These reforms included maintaining corporate tax at a low rate of 15 percent, privatisation of Iraqi state-owned facilities and granting foreign contractors immunity from Iraqi legislation, including private security companies. Within days of Saddam Hussein’s grip on Iraq breaking, the Ministry of Oil in Baghdad was secured by the US armed forces and reopened. The Chilcot Inquiry itself highlighted the important role oil interests had in the lead-up to the war in ensuring British oil companies would have a share of Iraqi oil production.

Paul Bremer implemented four orders under George W Bush’s supervision when he was head of the CPA in Iraq. These orders included "the full privatisation of public enterprises, full ownership rights by foreign firms of Iraqi businesses, full repatriation of foreign profits… the opening of Iraq’s banks to foreign control, national treatment for foreign companies and…the elimination of nearly all trade barriers" (see Antonia Juhasz’s Ambitions of Empire: The Bush Administration Economic Plan for Iraq). Such a sudden reform to the Iraqi economy caused a massive collapse of the Iraqi infrastructure.

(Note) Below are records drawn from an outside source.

(** * Directory-tree reconstruction and rendering

    A shallow embedding of the two tree formatters of the repository:
    [services/tree-formatter.ts] (the plain renderer, [formatTree]) and
    [services/enhanced-tree-formatter.ts] (the annotated renderer,
    [formatSubTree]), together with [utils/path-utils.ts].

    Modelling conventions.
    - JavaScript strings are modelled by [string] (byte strings holding the
      UTF-8 encoding of the source literals).  The operations used by the
      formatters ([===], [startsWith], [endsWith], [substring] after a
      matched prefix, [split('/')], [join]) act on ASCII separators and
      commute with the encoding.
    - [Array.prototype.sort] is a stable sort; it is modelled by a stable
      insertion sort driven by the comparator of the source.
    - [String.prototype.localeCompare] is a built-in whose collation is not
      part of the repository: the builders take it as a section variable
      [localeCompare], and [codepointCompare] is the instance used for the
      concrete runs.
    - The in-place mutations of the builders ([node.isDirectory = true],
      [parent.children.push], [parent.children.sort]) are modelled by
      functional update of the node the mutated reference points to.
    - [number] is modelled by [Z]: sizes and depths are integers, and
      [toFixed(1)] of an integer divided by a power of two is exact. *)

From Stdlib Require Import List String Ascii ZArith Bool Lia.
From Stdlib Require Import Permutation Sorted DecimalString.
Import ListNotations.
Local Open Scope string_scope.
Local Open Scope Z_scope.

(** ** Strings *)

Definition slash : ascii := "/"%char.
Definition backslash : ascii := "\"%char.

(** The one-character string ['\n']. *)
Definition nl : string := String (ascii_of_nat 10) EmptyString.

(** [lines.join(sep)]. *)
Definition join (sep : string) (parts : list string) : string :=
  String.concat sep parts.

(** [s.split('/')]: never empty, [''.split('/')] is [['']]. *)
Fixpoint split (sep : ascii) (s : string) : list string :=
  match s with
  | EmptyString => [EmptyString]
  | String c rest =>
      if Ascii.eqb c sep then EmptyString :: split sep rest
      else match split sep rest with
           | [] => [String c EmptyString]
           | hd :: tl => String c hd :: tl
           end
  end.

(** [s.startsWith(p)]. *)
Definition startsWith (s p : string) : bool := String.prefix p s.

(** [s.substring(n)]. *)
Fixpoint substringFrom (n : nat) (s : string) : string :=
  match n, s with
  | O, _ => s
  | S n', String _ rest => substringFrom n' rest
  | S _, EmptyString => EmptyString
  end.

Fixpoint rev_string_onto (s acc : string) : string :=
  match s with
  | EmptyString => acc
  | String c rest => rev_string_onto rest (String c acc)
  end.

Definition rev_string (s : string) : string := rev_string_onto s EmptyString.

(** [s.endsWith(p)]. *)
Definition endsWith (s p : string) : bool :=
  String.prefix (rev_string p) (rev_string s).

(** Decimal rendering of an integral [number], as template literals do. *)
Definition showZ (n : Z) : string := NilEmpty.string_of_int (Z.to_int n).

(** ** utils/path-utils.ts *)

(** [.replace(/\\/g, '/')] *)
Fixpoint backslashesToSlashes (s : string) : string :=
  match s with
  | EmptyString => EmptyString
  | String c rest =>
      String (if Ascii.eqb c backslash then slash else c) (backslashesToSlashes rest)
  end.

(** [.replace(/^\/+/, '')] *)
Fixpoint stripLeadingSlashes (s : string) : string :=
  match s with
  | EmptyString => EmptyString
  | String c rest => if Ascii.eqb c slash then stripLeadingSlashes rest else s
  end.

(** [.replace(/\/+$/, '')] *)
Fixpoint stripTrailingSlashes (s : string) : string :=
  match s with
  | EmptyString => EmptyString
  | String c rest =>
      match stripTrailingSlashes rest with
      | EmptyString => if Ascii.eqb c slash then EmptyString else String c EmptyString
      | rest' => String c rest'
      end
  end.

(** [.replace(/\/+/g, '/')]: every maximal run of slashes becomes one slash. *)
Fixpoint collapseSlashesFrom (afterSlash : bool) (s : string) : string :=
  match s with
  | EmptyString => EmptyString
  | String c rest =>
      if Ascii.eqb c slash
      then if afterSlash then collapseSlashesFrom true rest
           else String slash (collapseSlashesFrom true rest)
      else String c (collapseSlashesFrom false rest)
  end.

Definition normalizePath (path : string) : string :=
  collapseSlashesFrom false
    (stripTrailingSlashes (stripLeadingSlashes (backslashesToSlashes path))).

(** ** types/index.ts *)

(** [GitHubTreeItem.type]. *)
Inductive ItemType : Set := blob | tree.

Definition ItemType_eqb (a b : ItemType) : bool :=
  match a, b with
  | blob, blob | tree, tree => true
  | _, _ => false
  end.

(** [GitHubTreeItem]; the fields [mode], [sha] and [url] are never read by
    the formatters and are left out. *)
Record GitHubTreeItem : Set := mkItem {
  path : string;
  type : ItemType;
  size : option Z
}.

(** [SubTreeOptions]: every field is optional. *)
Record SubTreeOptions : Set := mkOptions {
  showSize : option bool;
  maxDepth : option Z;
  showStats : option bool;
  fileExtFilter : option (list string)
}.

(** [TreeStats]. *)
Record TreeStats : Set := mkStats {
  totalFiles : Z;
  totalDirs : Z;
  totalSize : Z;
  filteredExtensions : option (list string);
  depthLimited : option Z
}.

(** ** The part shared by both builders *)

(** The filter of [filteredItems] followed by the prefix removal at the head
    of the loop body: [None] when the item is filtered out or is the
    directory itself, otherwise the relative path. *)
Definition relativePath (normalizedDirPath : string) (item : GitHubTreeItem)
  : option string :=
  if String.eqb normalizedDirPath ""
  then Some (path item)
  else if startsWith (path item) (normalizedDirPath ++ "/")
            || String.eqb (path item) normalizedDirPath
       then if String.eqb (path item) normalizedDirPath
            then None
            else Some (substringFrom (String.length normalizedDirPath + 1) (path item))
       else None.

(** [Array.prototype.sort(compare)]: a stable sort.  When [compare] is a
    total preorder every stable sort returns the same array; insertion
    sort stands for all of them. *)
Section Sort.
Context {A : Type} (compare : A -> A -> Z).

Fixpoint insertSorted (x : A) (l : list A) : list A :=
  match l with
  | [] => [x]
  | y :: l' => if compare x y <=? 0 then x :: l else y :: insertSorted x l'
  end.

Fixpoint sort (l : list A) : list A :=
  match l with
  | [] => []
  | x :: l' => insertSorted x (sort l')
  end.
End Sort.

(** [x] may come before [y] in an array sorted by [compare]. *)
Definition precedes {A : Type} (compare : A -> A -> Z) (x y : A) : Prop :=
  compare x y <= 0.

(** Lists of named nodes: [l.find((c) => c.name === k)] and the in-place
    update of the element it returns. *)
Section NamedList.
Context {A : Type} (nameOf : A -> string).

Definition findNamed (k : string) (l : list A) : option A :=
  find (fun c => String.eqb (nameOf c) k) l.

Fixpoint updateNamed (k : string) (f : A -> A) (l : list A) : list A :=
  match l with
  | [] => []
  | c :: l' =>
      if String.eqb (nameOf c) k then f c :: l' else c :: updateNamed k f l'
  end.
End NamedList.

(** [Map<string, V>] in insertion order. *)
Section JsMap.
Context {V : Type}.

Fixpoint Map_get (k : string) (m : list (string * V)) : option V :=
  match m with
  | [] => None
  | (k', v) :: m' => if String.eqb k' k then Some v else Map_get k m'
  end.

Definition Map_has (k : string) (m : list (string * V)) : bool :=
  match Map_get k m with Some _ => true | None => false end.

(** [set] keeps the position of an existing key and appends a new one. *)
Fixpoint Map_set (k : string) (v : V) (m : list (string * V)) : list (string * V) :=
  match m with
  | [] => [(k, v)]
  | (k', v') :: m' =>
      if String.eqb k' k then (k, v) :: m' else (k', v') :: Map_set k v m'
  end.

Definition Map_values (m : list (string * V)) : list V := map snd m.
End JsMap.

(** The model of [localeCompare] used for concrete runs: code-unit order. *)
Definition codepointCompare (a b : string) : Z :=
  match String.compare a b with
  | Lt => -1
  | Eq => 0
  | Gt => 1
  end.

(** ** services/tree-formatter.ts *)

(** [interface TreeNode]. *)
Module TreeNode.
#[local] Unset Elimination Schemes.
Inductive t : Type :=
  mk (name : string) (isDirectory : bool) (children : list t).
#[local] Set Elimination Schemes.

Definition name (n : t) : string := let 'mk x _ _ := n in x.
Definition isDirectory (n : t) : bool := let 'mk _ d _ := n in d.
Definition children (n : t) : list t := let 'mk _ _ cs := n in cs.

(** [node.isDirectory = true] *)
Definition setDirectory (n : t) : t := mk (name n) true (children n).
(** [node.children = cs] *)
Definition setChildren (n : t) (cs : list t) : t := mk (name n) (isDirectory n) cs.
End TreeNode.

Section PlainFormatter.
Variable localeCompare : string -> string -> Z.

(** The comparator of both [sort] calls: files first, then directories. *)
Definition compareNodes (a b : TreeNode.t) : Z :=
  if negb (Bool.eqb (TreeNode.isDirectory a) (TreeNode.isDirectory b))
  then if TreeNode.isDirectory a then 1 else -1
  else localeCompare (TreeNode.name a) (TreeNode.name b).

(** [parent.children.find((c) => c.name === childName)] *)
Definition findChild (childName : string) (cs : list TreeNode.t) : option TreeNode.t :=
  findNamed TreeNode.name childName cs.

(** In-place update of the node [findChild] returns. *)
Definition updateChild (childName : string) (f : TreeNode.t -> TreeNode.t)
  (cs : list TreeNode.t) : list TreeNode.t :=
  updateNamed TreeNode.name childName f cs.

The freeing up of the market destroyed what was left of Iraq’s self-sustainability.....
Walking around Baghdad, it is now near to impossible to find any Iraqi goods for sale in the streets. Following the US-led invasion, a once-proud manufacturing nation has been shackled with strict Ricardian economics, focusing merely on that which it is supposedly good at, a failing oil production industry. The opening up of the market has left the wealthy entrepreneurs in Iraq to search for the cheapest options for production.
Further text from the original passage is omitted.